=== Begin Enclosure ===

Lemma returned_entries raw_chunks use_gemini m p e m' :
  process_image_with_captions env raw_chunks use_gemini m = (Return (p, e), m') →
  length p = count_images raw_chunks ∧
  e `sublist_of` p ∧ NoDup p ∧
  length (heap m') = length (heap m) + 2 * count_images raw_chunks ∧
  (∀ l, l < length (heap m) → heap m' !! l = heap m !! l) ∧
  ∀ k l, p !! k = Some l ↔
    k < count_images raw_chunks ∧ l = length (heap m) + 2 * k + 1.
Proof.
  intros (rs & Hrs & -> & -> & Hheap)%returned.
  destruct (iterations_returned _ _ _ _ _ Hrs) as [Hlen _].
  rewrite <- Hlen.
  split; [apply length_entry_locs|].
  split; [apply error_locs_sublist|].
  split; [apply entry_locs_NoDup|].
  split; [rewrite Hheap, length_app, length_run_dicts; lia|].
  split; [intros l Hl; rewrite Hheap; by apply lookup_app_l|].
  intros k l. apply entry_locs_lookup.
Qed.

Lemma iterations_records raw_chunks use_gemini rest :
  ∀ idx rs x, iterations env raw_chunks use_gemini idx rest = (rs, x) →
  Forall (fun r => is_image_record (run_image_data r) ∧
                   is_error_record (run_error_data r)) rs.
Proof.
  induction rest as [|c rest IH]; intros idx rs x Hrs; cbn in Hrs.
  - injection Hrs as <- _. constructor.
  - destruct (iteration env raw_chunks use_gemini idx c) as [[r|y]|] eqn:Hit.
    + destruct (iterations env raw_chunks use_gemini (S idx) rest) as [rs' x'] eqn:Hrest.
      injection Hrs as <- _.
      constructor; [|by eapply IH].
      apply iteration_Return in Hit as (_ & caption & display & _ & Hdisp & ->).
      apply image_data_display_lookup in Hdisp as [Hrec _]. cbn.
      split; [by apply described_lookup | apply reported_lookup].
    + injection Hrs as <- _. constructor.
    + by eapply IH.
Qed.

Lemma count_image_records rs :
  Forall (fun r => is_image_record (run_image_data r) ∧
                   is_error_record (run_error_data r)) rs →
  length (filter is_image_record (run_dicts rs)) = length rs.
Proof.
  induction 1 as [|r rs [Himage Herror] _ IH]; [done|].
  cbn [run_dicts].
  rewrite filter_cons_True by done.
  rewrite filter_cons_False by by apply error_record_not_image_record.
  cbn. by rewrite IH.
Qed.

=== End Enclosure ===

Your instructions:
Using the material above, extract the line that contains "is_error_record (run_error_data r)) rs →" and every line after it, exactly as given; stop at the last line.

Your solution:
                   is_error_record (run_error_data r)) rs →
  length (filter is_image_record (run_dicts rs)) = length rs.
Proof.
  induction 1 as [|r rs [Himage Herror] _ IH]; [done|].
  cbn [run_dicts].
  rewrite filter_cons_True by done.
  rewrite filter_cons_False by by apply error_record_not_image_record.
  cbn. by rewrite IH.
Qed.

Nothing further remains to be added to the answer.